* [Work task] After finding the line with "host_data (_master (regenerate" in the entries below, retype exactly each line from there through the line with "rewrite (bind_Ok _", including that final line.

* [Dataset extract]
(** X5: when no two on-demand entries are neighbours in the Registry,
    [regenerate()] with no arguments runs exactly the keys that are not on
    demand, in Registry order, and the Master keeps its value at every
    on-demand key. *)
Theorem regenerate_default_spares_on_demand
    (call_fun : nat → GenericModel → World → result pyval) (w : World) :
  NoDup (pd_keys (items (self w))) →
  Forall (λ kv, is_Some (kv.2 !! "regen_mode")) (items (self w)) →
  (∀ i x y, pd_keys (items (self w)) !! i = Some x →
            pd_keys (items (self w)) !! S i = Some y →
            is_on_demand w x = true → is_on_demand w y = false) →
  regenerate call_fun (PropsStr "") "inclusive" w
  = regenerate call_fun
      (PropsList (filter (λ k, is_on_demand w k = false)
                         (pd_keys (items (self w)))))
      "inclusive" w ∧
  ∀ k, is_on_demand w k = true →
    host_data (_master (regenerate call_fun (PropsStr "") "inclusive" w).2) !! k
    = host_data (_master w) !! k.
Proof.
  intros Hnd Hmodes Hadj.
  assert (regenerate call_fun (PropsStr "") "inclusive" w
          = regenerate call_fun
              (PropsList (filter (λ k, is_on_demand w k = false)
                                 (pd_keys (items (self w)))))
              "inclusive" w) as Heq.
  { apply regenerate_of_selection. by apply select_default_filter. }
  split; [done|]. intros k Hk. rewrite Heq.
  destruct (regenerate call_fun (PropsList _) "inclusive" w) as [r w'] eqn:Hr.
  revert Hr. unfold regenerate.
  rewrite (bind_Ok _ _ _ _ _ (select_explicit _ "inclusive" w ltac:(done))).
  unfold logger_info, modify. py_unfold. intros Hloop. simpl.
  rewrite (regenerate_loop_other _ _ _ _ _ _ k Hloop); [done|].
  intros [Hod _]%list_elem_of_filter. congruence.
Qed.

* [Answer box]
    host_data (_master (regenerate call_fun (PropsStr "") "inclusive" w).2) !! k
    = host_data (_master w) !! k.
Proof.
  intros Hnd Hmodes Hadj.
  assert (regenerate call_fun (PropsStr "") "inclusive" w
          = regenerate call_fun
              (PropsList (filter (λ k, is_on_demand w k = false)
                                 (pd_keys (items (self w)))))
              "inclusive" w) as Heq.
  { apply regenerate_of_selection. by apply select_default_filter. }
  split; [done|]. intros k Hk. rewrite Heq.
  destruct (regenerate call_fun (PropsList _) "inclusive" w) as [r w'] eqn:Hr.
  revert Hr. unfold regenerate.
  rewrite (bind_Ok _ _ _ _ _ (select_explicit _ "inclusive" w ltac:(done))).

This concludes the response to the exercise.